In a case scheduled to be heard in an Indian court next week, Novartis has challenged sections of the Indian patent laws that are seen as an important public health tool by Médicins Sans Frontières, doctors, lawyers, and health activists, because they ensure cheap access to medicines. The sections do not allow patents for new applications for old drugs, or for products that are simply a new combination of old drugs.
Novartis started legal action after its patent application for the cancer drug imatinib was rejected by Indian patent examiners, who described it as a new form of a known substance. Indian manufacturers produce generic versions of imatinib mesylate that cost a fraction of the cost of the drug marketed by Novartis.
Médicins Sans Frontières has warned that if Novartis wins the case, fewer generic versions will be available for production in India. “This will have a devastating impact on people around the world who rely on affordable medicines from India,” the organisation said.
Indian generic manufacturers have been producing inexpensive versions of drugs that are then sold in developing countries. “India has emerged as the pharmacy of the world's poor,” said Ellen t'Hoen, director of policy advocacy with Médicins Sans Frontières.

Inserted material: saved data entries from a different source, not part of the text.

(* ===== verification/Air780eEvents.v ===== *)
(** Events of the AIR780E that reach the wrong socket, or none: runs of the HAL
    over a UART, from a module that has just come up. *)
From stdpp Require Import base decidable list strings gmap.
From Stdlib Require Import ZArith Ascii Lia.
From S2P Require Import Prelude Errors CommonTypes StateResult AtParser UrcDispatcher HalRoutes ModemLink Air780eHal.
From S2P Require Import Air780eModes.

(** The HAL over a UART, and what its clients noted. *)
Local Abbreviation act := (op sample_world NetworkError).
Definition connect (tls : bool) : act Z := TcpConnect note_data note_close note_udp (lit "a.example") 443 tls default_tls.
Definition close (id : Z) : act unit := TcpClose note_data note_close note_udp id.
Definition send (id : Z) (data : string) : act Z := TcpSend note_data note_close note_udp id (lit data).
Definition wait (ms : Z) : act unit := sleep note_data note_close note_udp ms.

(** What the UART delivers, and whether the reader runs then. *)
Definition hears (lines : list string) (reader : bool) : list bytes * bool := ([concat ((line_ ∘ lit) <$> lines)], reader).
(** The switch is off already: a plaintext socket needs one line and its answer. *)
Definition plain_switch : list (option (Z * Z) * list bytes) := [ok_after []; ok_after [lit "+CIPSSL: 0"]].

(** The prompt, and nothing about the payload. *)
Definition prompted : option (Z * Z) * list bytes := (None, [lit "> "]).

(** A payload whose socket the peer ends before acknowledging it is reported as
    sent: emptying the slot empties the count of what is outstanding. *)
Lemma retired_send_reported_sent :
  let w := sample_air780e (plain_switch ++ [reports ["0, CONNECT OK"]; prompted; reports ["+CME ERROR: 3"]])
             [hears ["0, CLOSED"] true] in
  let r := (connect false ;;; send 0 "payload") w in
  r.2 = Ok 7 ∧ IsConnectionUsed (hal r.1) 0 = false ∧ r.1.2.2.2 = [].
Proof. vm_compute. by split_and!. Qed.

(** An acknowledgement that comes after its chunk was given up on is counted for
    the chunk sent next, of which the module has said nothing. *)
Lemma late_acknowledgement_claimed :
  let w := sample_air780e (plain_switch ++ [reports ["0, CONNECT OK"]; prompted; prompted])
             [hears [] false; hears ["0, SEND OK"] false] in
  let r := (connect false ;;; let! first := attempt (send 0 "one") in let! second := send 0 "three" in ret (first, second)) w in
  r.2 = Ok (Err (MkNetworkError kTimeout 0 (lit "no SEND OK for connection 0")), 5).
Proof. vm_compute. reflexivity. Qed.

(** The confirmation of a close, late, is taken for the peer's close of the socket
    that has the connection id by then: its client is told, and the id is free. *)
Lemma late_close_confirmation_ends_next :
  let w := sample_air780e (plain_switch ++
             [reports ["0, CONNECT OK"]; reports []] ++ plain_switch ++ [reports ["0, CONNECT OK"]; ok_after [lit "+CIPRXGET: 3,0,0,0"]])
             [hears [] false; hears ["0, CLOSE OK"] true] in
  let r := (connect false ;;; close 0 ;;; let! id := connect false in
            modify (λ w, (HalRoutes.SubscribeTcp note_data note_close (λ _ w, w) HalRoutes.undisturbed id (Some 7%nat) (Some 7%nat) w).1) ;;;
            wait 1000 ;;; ret id) w in
  r.2 = Ok 0 ∧ IsConnectionUsed (hal r.1) 0 = false ∧ r.1.2.2.2 = [(0, [])].
Proof. vm_compute. by split_and!. Qed.

(** A socket that is connected and closed in one breath is finished by the reader
    before its opener marks it: the reservation of the mode is never given back,
    and sockets of the other mode are refused from then on. *)
Lemma reservation_lost :
  let w := sample_air780e (plain_switch ++ [reports []; reports ["+CME ERROR: 3"]])
             [hears ["0, CONNECT OK"; "0, CLOSED"] true] in
  let r := (let! id := connect false in close id ;;; attempt (connect true)) w in
  r.2 = Ok (Err (mode_taken true)) ∧ forallb (λ s, negb (used s)) (slots_ (hal r.1)) = true.
Proof. vm_compute. by split. Qed.

(** A close that could not be sent stays the one awaited: the peer's close of the
    next socket with that id is taken for its confirmation, and its client is told
    nothing. *)
Lemma failed_close_hides_next :
  let w := sample_air780e (plain_switch ++ [reports ["0, CONNECT OK"]; (Some (0, 0), [])] ++ plain_switch ++ [reports ["0, CONNECT OK"]])
             [hears ["0, CLOSE OK"] true] in
  let r := (connect false ;;; attempt (close 0) ;;; let! id := connect false in
            modify (λ w, (HalRoutes.SubscribeTcp note_data note_close (λ _ w, w) HalRoutes.undisturbed id (Some 7%nat) (Some 7%nat) w).1) ;;;
            wait 1000 ;;; ret id) w in
  r.2 = Ok 0 ∧ IsConnectionUsed (hal r.1) 0 = true ∧ PeerCloseNoted (hal r.1) 0 = false ∧ r.1.2.2.2 = [].
Proof. vm_compute. by split_and!. Qed.

(** A keyed line reaches the keyless handler without its key's colon, so the
    filter on the colon sees nothing: this one ends a socket. *)
Lemma keyed_line_taken_for_event :
  let w := sample_air780e (plain_switch ++ [reports ["0, CONNECT OK"]]) [hears ["0, CLOSED: by nobody"] false] in
  let r := (connect false ;;; wait 1000) w in
  PeerCloseNoted (hal r.1) 0 = true.
Proof. vm_compute. reflexivity. Qed.

(** Initialized again with a TLS socket not yet given back, the HAL has the module
    switched to plaintext and still counts a TLS socket: the next TLS socket is
    opened without the switch. *)
Lemma initialized_again_opens_tls_in_plaintext :
  let up := [ok_after []; ok_after []; reports ["SHUT OK"]; ok_after []; ok_after [lit "+CIPMUX: 1"]; ok_after []; ok_after [];
             ok_after []; ok_after [lit "+CIPSSL: 0"]] in
  let w := sample_air780e (tls_answers ++ up ++ [reports ["1, CONNECT OK"]]) [] in
  let r := (connect true ;;; Initialize note_data note_close note_udp ;;; connect true) w in
  r.2 = Ok 1 ∧ ssl (slot (hal r.1) 1) = true ∧ last_switch (log r.1) = Some false.
Proof. vm_compute. by split_and!. Qed.

(** After 2^32 - 1 sockets the next has the serial that means none: its peer's
    close is not noted. *)
Lemma serial_wraps :
  let h := take_slot (set_slots (new_air780e true) (slots_ (new_air780e true)) (2 ^ 32 - 1)) 0 in
  let h := take_slot (set_slot h 0 no_socket) 0 in
  IsConnectionUsed h 0 = true ∧ NotePeerClosed 0 h = h.
Proof. vm_compute. by split. Qed.

(** Two threads open a socket each: there is one rendezvous, and the success of
    the socket the rendezvous is not for is lost, and its opener waits in vain. *)
Lemma concurrent_opens_lost :
  let w := ArmOpenWait 1 (ArmOpenWait 0 (sample_air780e [] [])) in
  let w := set_hal (RecordOpenResult 0 kConnected) w in
  let r := (WaitForOpenResult note_data note_close note_udp 0 30000 : act _) w in
  r.2 = Err (MkNetworkError kTimeout 0 (lit "no CONNECT OK, CONNECT FAIL or ALREADY CONNECT for connection 0")).
Proof. vm_compute. reflexivity. Qed.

About 50% of AIDS drugs in the developing world are Indian generics, she said.
A Médicins Sans Frontières official briefed the European Parliament in Brussels earlier this week at a special hearing on implications of the challenge by Novartis. “We're calling on parliament members to join others in asking Novartis to drop the case,” said Ms t'Hoen.
Novartis has said it does not agree with the contention that its legal action in India will adversely impact access to affordable medicines in the developing world. The company said generics would not solve the challenge of improving access to imatinib mesylate.
A year's treatment with a generic version of imatinib mesylate in India would be four times a person's annual average income, the company said. Novartis currently provides the drug free to more than 6500 patients in India. Neither generic companies nor the government are providing access programmes to this medicine, the company said.
“While patent protection has increased over the past decade, the innovation rate has dropped,” said Kapoori Gopakuma, a researcher with the Centre for Trade and Development in New Delhi.